DRY TYPE TRANSFORMER WINDING THERMAL ANALYSIS USING DIFFERENT NEURAL NETWORK METHODS


Askin D., Iskender I., Mamizadeh A.

JOURNAL OF THE FACULTY OF ENGINEERING AND ARCHITECTURE OF GAZI UNIVERSITY, cilt.26, sa.4, ss.905-913, 2011 (SCI-Expanded) identifier identifier

  • Yayın Türü: Makale / Tam Makale
  • Cilt numarası: 26 Sayı: 4
  • Basım Tarihi: 2011
  • Dergi Adı: JOURNAL OF THE FACULTY OF ENGINEERING AND ARCHITECTURE OF GAZI UNIVERSITY
  • Derginin Tarandığı İndeksler: Science Citation Index Expanded (SCI-EXPANDED), Scopus
  • Sayfa Sayıları: ss.905-913
  • Anahtar Kelimeler: Dry type transformer, artificial neural network, dynamic modeling, recurrent, TOP-OIL TEMPERATURE
  • Gazi Üniversitesi Adresli: Evet

Özet

Artificial Neural Network (ANN) has become a modeling tool frequently used in applications and analyzing the complex problems in different disciplines. In this study, the thermal model of dry type transformer winding is modeled by using three different ANN structure and the most successful network structure is determined related to this modeling.

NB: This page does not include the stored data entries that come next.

Definition logging_info (msg : string) : M unit := emit (EvLogInfo msg).
Definition logging_error (msg : string) : M unit := emit (EvLogError msg).
Definition time_sleep (seconds : Z) : M unit := emit (EvSleep seconds).

Declare Scope chan_scope.
Delimit Scope chan_scope with chan.
Notation "x <- m ;; k" := (mbind m (fun x => k))
  (at level 61, m at next level, right associativity) : chan_scope.
Notation "m ;;; k" := (mbind m (fun _ => k))
  (at level 61, right associativity) : chan_scope.

Section WithTransport.

Variable env : Transport.

Local Open Scope chan_scope.

(** [serial.Serial(port, baud_rate, timeout=timeout)] *)
Definition serial_Serial (p : string) (b t : Z) : M Serial :=
  fun w =>
    match open_outcome env (trace w) p b t with
    | None =>
        let h := mkSerial (length (trace w)) p b t in
        (Return h, mkWorld (chan w) (trace w ++ [EvOpened h]))
    | Some msg =>
        (Raise (SerialException msg),
         mkWorld (chan w) (trace w ++ [EvOpenFailed p msg]))
    end.

(** [h.write(payload)] *)
Definition serial_write (h : Serial) (payload : list byte) : M unit :=
  fun w =>
    let w' := mkWorld (chan w) (trace w ++ [EvWrite h payload]) in
    match write_outcome env (trace w) h payload with
    | None => (Return tt, w')
    | Some msg => (Raise (SerialException msg), w')
    end.

(** [h.close()] *)
Definition serial_close (h : Serial) : M unit := emit (EvClose h).

(** [__init__], lines 133-138. *)
Definition init (p : string) (b t : Z) : AKArduinoController :=
  mkController p b t None false.

(** [ahmdConnect], lines 140-151. *)
Definition ahmdConnect : M bool :=
  try_except_SerialException
    (self <- get_self ;;
     h <- serial_Serial (port self) (baud_rate self) (timeout self) ;;
     set_arduino (Some h) ;;;
     time_sleep 2 ;;;
     set_isConnected true ;;;
     self <- get_self ;;
     logging_info ("AK Arduino connected on " ++ port self) ;;;
     ret true)
    (fun e =>
       logging_error ("AHMD Arduino connection failed: " ++ e) ;;;
       set_isConnected false ;;;
       ret false).

(** [akSendData], lines 153-163. *)
Definition akSendData (data : PyValue) : M bool :=
  emit (EvCall_akSendData data) ;;;
  self <- get_self ;;
  if negb (isConnected self) || negb (truthy (arduino self)) then ret false
  else
    try_except_SerialException
      (self <- get_self ;;
       match arduino self with
       | Some h => serial_write h (bytes_utf8 (py_str data))
       | None => raise AttributeError
       end ;;;
       ret true)
      (fun e =>
         logging_error ("AK data transmission failed: " ++ e) ;;;
         ret false).

(** [ahmdDisconnect], lines 165-170. *)
Definition ahmdDisconnect : M unit :=
  self <- get_self ;;
  if truthy (arduino self) && isConnected self then
    match arduino self with
    | Some h => serial_close h
    | None => raise AttributeError
    end ;;;
    set_isConnected false ;;;
    logging_info "AHMD Arduino disconnected"
  else ret tt.

(** The worlds a program can get to: construct a controller, then call
    its methods in any order. *)
Inductive reachable : World -> Prop :=
| reach_init p b t tr : reachable (mkWorld (init p b t) tr)
| reach_connect w : reachable w -> reachable (snd (ahmdConnect w))
| reach_send w data : reachable w -> reachable (snd (akSendData data w))
| reach_disconnect w : reachable w -> reachable (snd (ahmdDisconnect w)).

End WithTransport.

(** *** Vocabulary of the specification *)

Inductive ConnectionState : Type := Disconnected | Connected | Failed.

(** How the controller's flag carries the specification's three states:
    [Connected] is the flag set; [Disconnected] and [Failed], the two
    states in which nothing is sent, are both the flag cleared. *)
Definition in_state (c : AKArduinoController) (s : ConnectionState) : Prop :=
  match s with
  | Connected => isConnected c = true
  | Disconnected | Failed => isConnected c = false
  end.

(** The object a successful [serial.Serial(...)] call returns in [w]. *)
Definition opened_in (w : World) : Serial :=
  mkSerial (length (trace w)) (port (chan w)) (baud_rate (chan w))
           (timeout (chan w)).

(** Whenever the flag is set there is a port object. *)
Definition has_port_when_connected (c : AKArduinoController) : Prop :=
  isConnected c = true -> exists h, arduino c = Some h.

(** The events of [w'] that were not yet in [w]. *)
Definition events_since (w w' : World) : list Event :=
  skipn (length (trace w)) (trace w').

(** The arguments of the [akSendData] calls among some events. *)
Fixpoint send_calls (evs : list Event) : list PyValue :=
  match evs with
  | [] => []
  | EvCall_akSendData d :: evs' => d :: send_calls evs'
  | _ :: evs' => send_calls evs'
  end.

(** The payloads written to the port among some events. *)
Fixpoint writes (evs : list Event) : list (list byte) :=
  match evs with
  | [] => []
  | EvWrite _ p :: evs' => p :: writes evs'
  | _ :: evs' => writes evs'
  end.

(** The byte of the decimal digit character, ["0"] to ["9"]. *)
Definition ascii_digit (n : Z) : byte :=
  match n with
  | 0 => "0" | 1 => "1" | 2 => "2" | 3 => "3" | 4 => "4"
  | 5 => "5" | 6 => "6" | 7 => "7" | 8 => "8" | 9 => "9"
  | _ => "?"
  end%byte.

End Channel.

Import Channel.

(* ------------------------------------------------------------------ *)
(** ** AHMDGestureController: one frame *)

Module Loop.

Section WithCollaborators.

(** Images, and the floating-point numbers MediaPipe reports, are kept
    abstract; so are the library calls that work on them. *)
Variable Frame : Type.
Variable PyFloat : Type.

(** [cv2.flip(frame, code)] *)
Variable cv2_flip : Frame -> Z -> Frame.
(** [self.hands.process(cv2.cvtColor(image, COLOR_BGR2RGB)).multi_hand_landmarks],
    with [None] read as the empty list (both are false in [if]): per hand,
    the normalised [(x, y)] of each landmark. *)
Variable multi_hand_landmarks : Frame -> list (list (PyFloat * PyFloat)).
(** [image.shape], as [(h, w)]. *)
Variable shape : Frame -> Z * Z.
(** [int(v * n)] for a float [v] and an integer [n]. *)
Variable int_of_scaled : PyFloat -> Z -> Z.
(** [ahmdDrawLandmarks(image, hand_landmarks)], which draws on the image. *)
Variable ahmdDrawLandmarks :
  Frame -> list (PyFloat * PyFloat) -> Frame.

(** [enumerate(l)], counting from [start]. *)
Fixpoint enumerate_from {A} (start : Z) (l : list A) : list (Z * A) :=
  match l with
  | [] => []
  | a :: l' => (start, a) :: enumerate_from (start + 1) l'
  end.

(** Lines 88-93: the pixel landmarks of one detected hand. *)
Definition pixel_landmarks (image : Frame) (hand : list (PyFloat * PyFloat))
  : list Landmark :=
  let '(h, w) := shape image in
  map (fun '(id, (x, y)) => (id, int_of_scaled x w, int_of_scaled y h))
      (enumerate_from 0 hand).

(** Lines 87-97: the loop over the detected hands; the image is drawn on
    after each hand is converted. *)
Fixpoint detect_loop (image : Frame) (hands : list (list (PyFloat * PyFloat)))
         (all_landmarks : list (list Landmark))
  : Frame * list (list Landmark) :=
  match hands with
  | [] => (image, all_landmarks)
  | hand :: hands' =>
      let landmarks := pixel_landmarks image hand in
      detect_loop (ahmdDrawLandmarks image hand) hands'
                  (all_landmarks ++ [landmarks])
  end.

(** [akDetectHands], lines 80-99: the image as drawn on, and
    [all_landmarks]. *)
Definition akDetectHands (image : Frame) : Frame * list (list Landmark) :=
  detect_loop image (multi_hand_landmarks image) [].

Variable env : Transport.

Local Open Scope chan_scope.

(** A computation that only returns or raises, run as a method. *)
Definition lift {A} (o : outcome A) : M A := fun w => (o, w).

(** Truth value of a list: non-empty. *)
Definition nonempty {A} (l : list A) : bool :=
  match l with
  | [] => false
  | _ :: _ => true
  end.

(** [ahmdProcessFrame], lines 218-230. *)
Definition ahmdProcessFrame (frame : Frame) : M (Frame * Z) :=
  let frame := cv2_flip frame 1 in
  let '(frame, all_landmarks) := akDetectHands frame in
  if nonempty all_landmarks then
    finger_count <- lift (bind (getitem all_landmarks 0) akCountFingers) ;;
    self_arduino <- get_self ;;
    (if isConnected self_arduino
     then akSendData env (PyInt finger_count) ;;; ret tt
     else ret tt) ;;;
    ret (frame, finger_count)
  else ret (frame, 0).

End WithCollaborators.

End Loop.

Import Loop.

(* ------------------------------------------------------------------ *)
(** ** The thumb rule in the specification's words *)

Module ThumbSpec.

(** The thumb's classification is the first entry of [fingers]. *)
Definition thumb_classified_extended (hand : list Landmark) : Prop :=
  exists rest, akFingers hand = Return (1 :: rest).

(** The horizontal coordinate [tip] lies further from the centre [c] than
    the horizontal coordinate [joint] does. *)
Definition further_from (c tip joint : Z) : Prop :=
  Z.abs (joint - c) < Z.abs (tip - c).

(** Sum of the horizontal coordinates of a hand's landmarks. *)
Definition sum_x (hand : list Landmark) : Z :=
  fold_right (fun lm acc => snd (fst lm) + acc) 0 hand.

(** The thumb tip lies further from the hand's centre than its adjacent
    joint, the centre being the mean position of the 21 landmarks.  Both
    sides are scaled by 21 so that the mean needs no division. *)
Definition thumb_further_from_centroid (hand : list Landmark) : Prop :=
  further_from (sum_x hand) (21 * xcoord hand 4) (21 * xcoord hand 3).

(** The same with the wrist (landmark 0) as the hand's centre. *)
Definition thumb_further_from_wrist (hand : list Landmark) : Prop :=
  further_from (xcoord hand 0) (xcoord hand 4) (xcoord hand 3).

(** The same with the knuckle of the middle finger (landmark 9), the
    middle of the palm's upper edge, as the hand's centre. *)
Definition thumb_further_from_palm (hand : list Landmark) : Prop :=
  further_from (xcoord hand 9) (xcoord hand 4) (xcoord hand 3).

(** The image of a hand in a frame of width [w] flipped left to right. *)
Definition mirror (w : Z) (hand : list Landmark) : list Landmark :=
  map (fun '(id, x, y) => (id, w - x, y)) hand.

(** An open hand, fingers up, thumb pointing to the left of the image:
    wrist at the bottom, thumb landmarks 1-4 going left, the four fingers
    going up. *)
Definition open_hand_thumb_left : list Landmark :=
  [ (0, 300, 400);
    (1, 260, 380); (2, 225, 350); (3, 200, 320); (4, 170, 300);
    (5, 270, 280); (6, 265, 230); (7, 262, 200); (8, 260, 170);
    (9, 300, 275); (10, 300, 220); (11, 300, 185); (12, 300, 150);
    (13, 328, 282); (14, 332, 232); (15, 335, 200); (16, 337, 172);
    (17, 352, 295); (18, 360, 255); (19, 365, 230); (20, 369, 208) ].

(** The same hand with everything moved that the counter does not read:
    every id, the vertical position of landmarks 3 and 4, the horizontal
    position of all others, and both coordinates of the remaining ones. *)
Definition moved_elsewhere (hand : list Landmark) : list Landmark :=
  map (fun '(id, x, y) =>
         if (id =? 3) || (id =? 4) then (id + 100, x, y + 7)
         else if Z.even id && (6 <=? id) then (id + 100, x + 11, y)
         else (id + 100, x + 11, y + 7))
      hand.

End ThumbSpec.

Import ThumbSpec.

(* ------------------------------------------------------------------ *)
(** ** Concrete devices and worlds *)

Module Scenario.

(** A device that opens and takes every write. *)
Definition device_present : Transport :=
  mkTransport (fun _ _ _ _ => None) (fun _ _ _ => None).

The Neural Networks models used in this thermal modeling analysis are; i- Feed-forward Neural Networks, ii-Elman Recurrent Neural Networks and iii- Nonlinear autoregressive with exogenous inputs (NARX). In addition, Levenberg-Marquardt and Bayesian Regularization teaching algorithms are applied to the three ANN models and the results are compared. The same training algorithm and network structure are applied on two different experiment test data obtained from 3 kVA and 5kVA dry type transformers. The network structure and training algorithms are evaluated by using performance determinant factor. By comparing the results, it is determined that Bayesian regularization is the best training algorithm and NARX recurrent model is the best network structure in thermal analysis of dry type transformer windings.